(** An integer setting: the default unless the variable is set and
    [Atoi] accepts it. *)
Definition intSetting (lookupEnv : string -> option string) (name : string) (dflt : Z) : Z :=
  match lookupEnv name with
  | Some s => match Atoi s with Ok n => n | Err _ => dflt end
  | None => dflt
  end.

(** [NewJobManager(...) (manager.Manager, error)]; [lookupEnv] is
    [os.LookupEnv], and [os.Getenv] reads it with [""] for unset. The name
    of [manager.EnvVar_Env] is a parameter. *)
Definition NewJobManager (lookupEnv : string -> option string) (EnvVar_Env : string)
    : result JobManagerConfig :=
  let getenv k := default "" (lookupEnv k) in
  let maxAnchorJobs := intSetting lookupEnv "CAS_MAX_ANCHOR_WORKERS" defaultCasMaxAnchorWorkers in
  let minAnchorJobs := intSetting lookupEnv "CAS_MIN_ANCHOR_WORKERS" defaultCasMinAnchorWorkers in
  if Z.gtb minAnchorJobs maxAnchorJobs then
    Err ("newJobManager: invalid anchor worker config: " ++ pretty minAnchorJobs ++ ", "
         ++ pretty maxAnchorJobs)
  else
    let paused := match ParseBool (getenv "PAUSED") with Ok b => b | Err _ => false end in
    Ok (mkJobManagerConfig maxAnchorJobs minAnchorJobs paused (getenv EnvVar_Env)).

End Config.

(* ------------------------------------------------------------------ *)
(** ** Auxiliary predicates on the embeddings *)

Definition e2e_launch (d : Deployment) (getenv : string -> string) (config : string) :=
  LaunchService d "ceramic-qa-tests" "ceramic-qa-tests-e2e_tests" "ceramic-qa-tests-e2e_tests"
    "e2e_tests" (E2e.overrides getenv config).

Definition e2e_no_update (c : E2e.Call) : Prop :=
  match c with E2e.CUpdateJob _ => False | _ => True end.

Definition ctor_no_notify (c : DeployCtor.Call) : Prop :=
  match c with DeployCtor.CNotifyJob _ => False | _ => True end.

Definition deploy_quiet (c : Deploy.Call) : Prop :=
  match c with Deploy.CNotifyJob _ | Deploy.CAdvanceJob _ => False | _ => True end.

Definition deploy_probe (c : Deploy.Call) : Prop :=
  match c with Deploy.CCheckEnv _ | Deploy.CGenerateEnvLayout _ => True | _ => False end.

(** The dequeued jobs before the first test job. *)
Fixpoint beforeTest (l : list JobState) : list JobState :=
  match l with
  | [] => []
  | j :: rest => if Scheduler.is_test j then [] else j :: beforeTest rest
  end.

Definition same_component_deploy (c : string) (j : JobState) : bool :=
  Scheduler.is_type JobType_Deploy j
  && bool_decide (param_string (Params j) DeployJobParam_Component = Some c).

(* ------------------------------------------------------------------ *)
(** ** Specification predicates *)

(** [j] is a Deploy job with [force=true] for component [c]. *)
Definition is_force_deploy (c : string) (j : JobState) : Prop :=
  JType j = JobType_Deploy /\ param_bool (Params j) DeployJobParam_Force = true
  /\ param_string (Params j) DeployJobParam_Component = Some c.

(** [f] is the newest force deploy for [c] in the FIFO list [L]. *)
Definition newest_force (L : list JobState) (c : string) (f : JobState) : Prop :=
  exists L1 L2, L = (L1 ++ f :: L2)%list /\ is_force_deploy c f
                /\ forall k, In k L2 -> ~ is_force_deploy c k.

(** [j] is a Deploy job of [L] that the force-deploy override skips:
    another job is the newest force deploy for its component. *)
Definition superseded (L : list JobState) (j : JobState) : Prop :=
  JType j = JobType_Deploy /\
  exists c f, param_string (Params j) DeployJobParam_Component = Some c
              /\ newest_force L c f /\ j <> f.

(** The text of [s] holds no comma. *)
Definition comma_free (s : string) : Prop := ~ In ","%char (list_ascii_of_string s).

(** The component a job names, [""] when it names none. *)
Definition comp_of (j : JobState) : string :=
  default "" (param_string (Params j) DeployJobParam_Component).

(** The jobs the second loop of [processForceDeployJobs] skips, and the
    active deploys its third loop cancels. *)
Definition should_skip (F : gmap string JobState) (j : JobState) : bool :=
  Scheduler.is_type JobType_Deploy j
  && match F !! comp_of j with
     | Some f => negb (String.eqb (JobId j) (JobId f))
     | None => false
     end.

Definition should_cancel (F : gmap string JobState) (a : JobState) : bool :=
  match F !! comp_of a with Some _ => true | None => false end.

(** [a] is an active Deploy job of the cache of [w]. *)
Definition active_deploy (m : Scheduler.Manager) (w : Scheduler.World) (a : JobState) : Prop :=
  exists k, Scheduler.cache w !! k = Some a
            /\ Scheduler.IsActiveJob m a = true /\ JType a = JobType_Deploy.

#[global] Instance is_force_deploy_dec (c : string) (j : JobState) :
  Decision (is_force_deploy c j).
Proof. unfold is_force_deploy. apply _. Defined.

(** How many anchors of the partition [P] the admission loop of
    [processVxAnchorJobs] admits, [adm] being admitted already and [A]
    the number of active anchors of the partition. *)
Definition admitted_count (m : Scheduler.Manager) (v5 : bool) (A : nat)
    (adm P : list JobState) : nat :=
  if v5 || Z.eqb (Scheduler.maxAnchorJobs m) (-1) then length P
  else Z.to_nat (Scheduler.maxAnchorJobs m - Z.of_nat (A + length adm)).

(* ------------------------------------------------------------------ *)
(** ** Concrete inputs *)

Module Fixtures.

Definition params (kvs : list (string * Value)) : gmap string Value := list_to_map kvs.

Definition db_ok : Database :=
  mkDatabase (Ok ∅) (Ok ∅) (fun _ _ => None) (fun _ _ => None)
    (fun _ => None) (fun _ => None) (fun _ => None).

Definition db_down : Database :=
  mkDatabase (Err "store unavailable") (Err "store unavailable")
    (fun _ _ => Some "store unavailable") (fun _ _ => Some "store unavailable")
    (fun _ => Some "store unavailable") (fun _ => Some "store unavailable")
    (fun _ => Some "store unavailable").

Definition deployment_ok : Deployment :=
  mkDeployment (fun _ => Ok ∅) (fun _ _ => None) (fun _ => Ok true)
    (fun _ _ _ _ _ => Ok "task-arn") (fun _ _ _ => Ok true).

Definition no_env : string -> string := fun _ => "".

(** An E2E job in Waiting, stamped at time 0. *)
Definition e2e_waiting : JobState := mkJobState "e2e-1" JobType_TestE2E JobStage_Waiting 0 ∅.

(** Two hours and one second later. *)
Definition e2e_now : Z := E2e.FailureTime + E2e.Second.

Definition ceramic_layout : Layout := <["ceramic-qa" := Some (<["ceramic-qa-node" := tt]> ∅)]> ∅.

(** An Ipfs layout, and deploy jobs that carry it. *)
Definition ipfs_layout : Layout := <["ceramic-qa-ipfs" := Some (<["ceramic-qa-ipfs-nd" := tt]> ∅)]> ∅.

Definition deploy_started : Deploy.deployJob :=
  Deploy.mkDeployJob
    (mkJobState "dep-1" JobType_Deploy JobStage_Started 0
       (params [(JobParam_Layout, VLayout ipfs_layout)]))
    DeployComponent_Ipfs "def" false.

Definition deploy_queued_manual : Deploy.deployJob :=
  Deploy.mkDeployJob
    (mkJobState "dep-2" JobType_Deploy JobStage_Queued 0
       (params [(JobParam_Layout, VLayout ipfs_layout)]))
    DeployComponent_Ipfs "def" true.

(** A deployment whose tasks are not yet running. *)
Definition deployment_pending : Deployment :=
  mkDeployment (fun _ => Ok ∅) (fun _ _ => None) (fun _ => Ok false)
    (fun _ _ _ _ _ => Ok "task-arn") (fun _ _ _ => Ok false).

(** A goroutine stack of [n] copies of [c]. *)
Fixpoint string_repeat (n : nat) (c : ascii) : string :=
  match n with O => EmptyString | S n => String c (string_repeat n c) end.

*****

**What you will do**
Up to and including the line with "of [manager.EnvVar_Env] is", repeat the entries exactly, beginning at their first line.

**Problem solution**
(** An integer setting: the default unless the variable is set and
    [Atoi] accepts it. *)
Definition intSetting (lookupEnv : string -> option string) (name : string) (dflt : Z) : Z :=
  match lookupEnv name with
  | Some s => match Atoi s with Ok n => n | Err _ => dflt end
  | None => dflt
  end.

(** [NewJobManager(...) (manager.Manager, error)]; [lookupEnv] is
    [os.LookupEnv], and [os.Getenv] reads it with [""] for unset. The name
    of [manager.EnvVar_Env] is a parameter. *)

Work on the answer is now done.